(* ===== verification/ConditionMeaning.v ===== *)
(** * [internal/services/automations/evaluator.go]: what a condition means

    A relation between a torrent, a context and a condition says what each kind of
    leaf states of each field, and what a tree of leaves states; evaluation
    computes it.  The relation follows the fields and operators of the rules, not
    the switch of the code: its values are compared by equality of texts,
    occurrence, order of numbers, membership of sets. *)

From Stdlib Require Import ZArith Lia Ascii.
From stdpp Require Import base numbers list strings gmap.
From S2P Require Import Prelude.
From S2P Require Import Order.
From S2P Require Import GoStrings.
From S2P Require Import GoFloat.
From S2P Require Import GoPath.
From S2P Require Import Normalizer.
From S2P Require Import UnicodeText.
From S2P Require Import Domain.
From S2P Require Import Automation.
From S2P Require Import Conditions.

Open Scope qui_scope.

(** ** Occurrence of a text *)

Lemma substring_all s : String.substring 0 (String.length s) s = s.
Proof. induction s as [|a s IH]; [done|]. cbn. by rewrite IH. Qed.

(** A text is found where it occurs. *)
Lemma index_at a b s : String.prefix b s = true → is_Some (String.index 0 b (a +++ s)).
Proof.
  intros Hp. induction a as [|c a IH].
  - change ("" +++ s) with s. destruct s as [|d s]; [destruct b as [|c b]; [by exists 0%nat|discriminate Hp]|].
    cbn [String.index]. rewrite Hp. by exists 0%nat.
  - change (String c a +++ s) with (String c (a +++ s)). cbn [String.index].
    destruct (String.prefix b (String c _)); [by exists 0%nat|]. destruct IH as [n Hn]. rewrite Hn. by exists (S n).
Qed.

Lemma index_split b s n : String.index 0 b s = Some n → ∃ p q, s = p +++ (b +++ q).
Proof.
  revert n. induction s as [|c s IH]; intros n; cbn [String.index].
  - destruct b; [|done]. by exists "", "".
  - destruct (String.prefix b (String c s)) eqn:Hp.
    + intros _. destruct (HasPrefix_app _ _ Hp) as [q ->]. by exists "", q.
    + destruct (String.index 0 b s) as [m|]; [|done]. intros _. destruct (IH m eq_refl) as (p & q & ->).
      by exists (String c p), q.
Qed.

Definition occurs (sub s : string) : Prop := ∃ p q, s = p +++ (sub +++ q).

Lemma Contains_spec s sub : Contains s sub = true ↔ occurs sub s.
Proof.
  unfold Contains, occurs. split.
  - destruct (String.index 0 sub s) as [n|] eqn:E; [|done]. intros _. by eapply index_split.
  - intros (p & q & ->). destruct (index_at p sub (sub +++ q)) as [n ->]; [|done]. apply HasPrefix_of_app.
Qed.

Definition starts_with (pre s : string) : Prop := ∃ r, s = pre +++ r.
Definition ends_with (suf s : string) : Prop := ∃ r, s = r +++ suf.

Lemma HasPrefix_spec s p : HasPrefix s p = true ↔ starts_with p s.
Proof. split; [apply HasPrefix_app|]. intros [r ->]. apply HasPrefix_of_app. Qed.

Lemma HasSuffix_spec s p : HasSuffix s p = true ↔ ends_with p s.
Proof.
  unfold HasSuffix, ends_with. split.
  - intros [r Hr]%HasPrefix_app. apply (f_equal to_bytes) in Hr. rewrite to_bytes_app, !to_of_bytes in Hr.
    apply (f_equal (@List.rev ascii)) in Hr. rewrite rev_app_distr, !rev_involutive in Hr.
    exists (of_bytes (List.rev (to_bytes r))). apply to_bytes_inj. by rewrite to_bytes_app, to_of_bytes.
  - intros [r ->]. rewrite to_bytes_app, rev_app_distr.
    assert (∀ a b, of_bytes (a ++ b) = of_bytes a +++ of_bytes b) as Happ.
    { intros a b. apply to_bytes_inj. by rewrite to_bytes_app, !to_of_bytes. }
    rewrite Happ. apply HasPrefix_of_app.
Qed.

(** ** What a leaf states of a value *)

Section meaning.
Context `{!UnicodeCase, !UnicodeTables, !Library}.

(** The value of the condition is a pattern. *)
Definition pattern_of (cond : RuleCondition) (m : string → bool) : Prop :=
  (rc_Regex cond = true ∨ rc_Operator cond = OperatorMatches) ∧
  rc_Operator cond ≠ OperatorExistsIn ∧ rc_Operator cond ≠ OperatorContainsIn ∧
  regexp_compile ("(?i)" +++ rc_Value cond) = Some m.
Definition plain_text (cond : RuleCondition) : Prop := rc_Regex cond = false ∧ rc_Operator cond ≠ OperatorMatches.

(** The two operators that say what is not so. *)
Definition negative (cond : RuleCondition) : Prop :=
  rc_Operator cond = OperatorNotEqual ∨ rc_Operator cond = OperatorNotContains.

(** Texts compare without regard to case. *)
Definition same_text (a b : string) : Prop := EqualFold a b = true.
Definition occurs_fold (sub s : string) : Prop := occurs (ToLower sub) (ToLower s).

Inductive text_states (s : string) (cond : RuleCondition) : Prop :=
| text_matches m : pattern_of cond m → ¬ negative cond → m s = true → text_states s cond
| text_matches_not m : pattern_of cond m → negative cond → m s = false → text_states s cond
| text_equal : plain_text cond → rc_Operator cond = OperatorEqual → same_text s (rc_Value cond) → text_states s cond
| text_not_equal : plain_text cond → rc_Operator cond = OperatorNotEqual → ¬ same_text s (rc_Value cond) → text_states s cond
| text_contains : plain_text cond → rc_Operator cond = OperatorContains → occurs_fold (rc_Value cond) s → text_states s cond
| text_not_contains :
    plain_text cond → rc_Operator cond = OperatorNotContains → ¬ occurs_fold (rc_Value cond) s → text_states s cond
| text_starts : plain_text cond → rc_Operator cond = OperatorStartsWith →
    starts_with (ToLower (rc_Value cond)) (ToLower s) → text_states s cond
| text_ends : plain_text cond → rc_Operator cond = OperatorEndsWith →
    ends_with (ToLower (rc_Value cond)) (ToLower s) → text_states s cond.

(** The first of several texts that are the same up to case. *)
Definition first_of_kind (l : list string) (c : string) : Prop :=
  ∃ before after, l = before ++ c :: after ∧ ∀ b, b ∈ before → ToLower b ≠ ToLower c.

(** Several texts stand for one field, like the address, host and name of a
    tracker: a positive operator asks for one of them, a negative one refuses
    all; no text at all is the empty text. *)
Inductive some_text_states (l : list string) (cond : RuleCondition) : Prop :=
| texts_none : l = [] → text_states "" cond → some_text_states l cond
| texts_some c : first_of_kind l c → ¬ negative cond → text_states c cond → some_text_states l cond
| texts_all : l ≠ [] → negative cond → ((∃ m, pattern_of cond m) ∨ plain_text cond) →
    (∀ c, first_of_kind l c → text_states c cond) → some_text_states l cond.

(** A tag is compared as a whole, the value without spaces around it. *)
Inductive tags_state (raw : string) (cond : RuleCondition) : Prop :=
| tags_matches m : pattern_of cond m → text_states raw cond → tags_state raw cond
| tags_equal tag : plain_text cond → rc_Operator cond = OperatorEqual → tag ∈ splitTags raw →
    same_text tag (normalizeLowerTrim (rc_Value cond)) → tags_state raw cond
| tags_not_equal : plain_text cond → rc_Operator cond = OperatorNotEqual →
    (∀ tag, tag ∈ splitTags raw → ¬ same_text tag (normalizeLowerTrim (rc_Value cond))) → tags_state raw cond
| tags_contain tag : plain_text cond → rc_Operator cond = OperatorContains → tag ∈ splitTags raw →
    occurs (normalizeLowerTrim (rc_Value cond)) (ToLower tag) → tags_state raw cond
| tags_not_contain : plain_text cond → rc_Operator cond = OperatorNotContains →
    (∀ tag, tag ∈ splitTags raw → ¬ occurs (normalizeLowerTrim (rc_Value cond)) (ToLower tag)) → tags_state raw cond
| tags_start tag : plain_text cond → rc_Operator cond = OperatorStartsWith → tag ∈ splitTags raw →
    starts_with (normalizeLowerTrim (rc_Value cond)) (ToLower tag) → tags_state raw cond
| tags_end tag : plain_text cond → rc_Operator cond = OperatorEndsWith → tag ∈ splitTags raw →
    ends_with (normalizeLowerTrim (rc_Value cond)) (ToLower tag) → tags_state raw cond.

▬▬▬▬▬▬▬▬▬▬

There is a run of lines above from the one with "From Stdlib Require Import ZArith Lia Ascii." to the one with "unfold Contains, occurs. split."; print exactly that run, both ends included, and nothing else.

From Stdlib Require Import ZArith Lia Ascii.
From stdpp Require Import base numbers list strings gmap.
From S2P Require Import Prelude.
From S2P Require Import Order.
From S2P Require Import GoStrings.
From S2P Require Import GoFloat.
From S2P Require Import GoPath.
From S2P Require Import Normalizer.
From S2P Require Import UnicodeText.
From S2P Require Import Domain.
From S2P Require Import Automation.
From S2P Require Import Conditions.

Open Scope qui_scope.

(** ** Occurrence of a text *)

Lemma substring_all s : String.substring 0 (String.length s) s = s.
Proof. induction s as [|a s IH]; [done|]. cbn. by rewrite IH. Qed.

(** A text is found where it occurs. *)
Lemma index_at a b s : String.prefix b s = true → is_Some (String.index 0 b (a +++ s)).
Proof.
  intros Hp. induction a as [|c a IH].
  - change ("" +++ s) with s. destruct s as [|d s]; [destruct b as [|c b]; [by exists 0%nat|discriminate Hp]|].
    cbn [String.index]. rewrite Hp. by exists 0%nat.
  - change (String c a +++ s) with (String c (a +++ s)). cbn [String.index].
    destruct (String.prefix b (String c _)); [by exists 0%nat|]. destruct IH as [n Hn]. rewrite Hn. by exists (S n).
Qed.

Lemma index_split b s n : String.index 0 b s = Some n → ∃ p q, s = p +++ (b +++ q).
Proof.
  revert n. induction s as [|c s IH]; intros n; cbn [String.index].
  - destruct b; [|done]. by exists "", "".
  - destruct (String.prefix b (String c s)) eqn:Hp.
    + intros _. destruct (HasPrefix_app _ _ Hp) as [q ->]. by exists "", q.
    + destruct (String.index 0 b s) as [m|]; [|done]. intros _. destruct (IH m eq_refl) as (p & q & ->).
      by exists (String c p), q.
Qed.

Definition occurs (sub s : string) : Prop := ∃ p q, s = p +++ (sub +++ q).

Lemma Contains_spec s sub : Contains s sub = true ↔ occurs sub s.
Proof.
  unfold Contains, occurs. split.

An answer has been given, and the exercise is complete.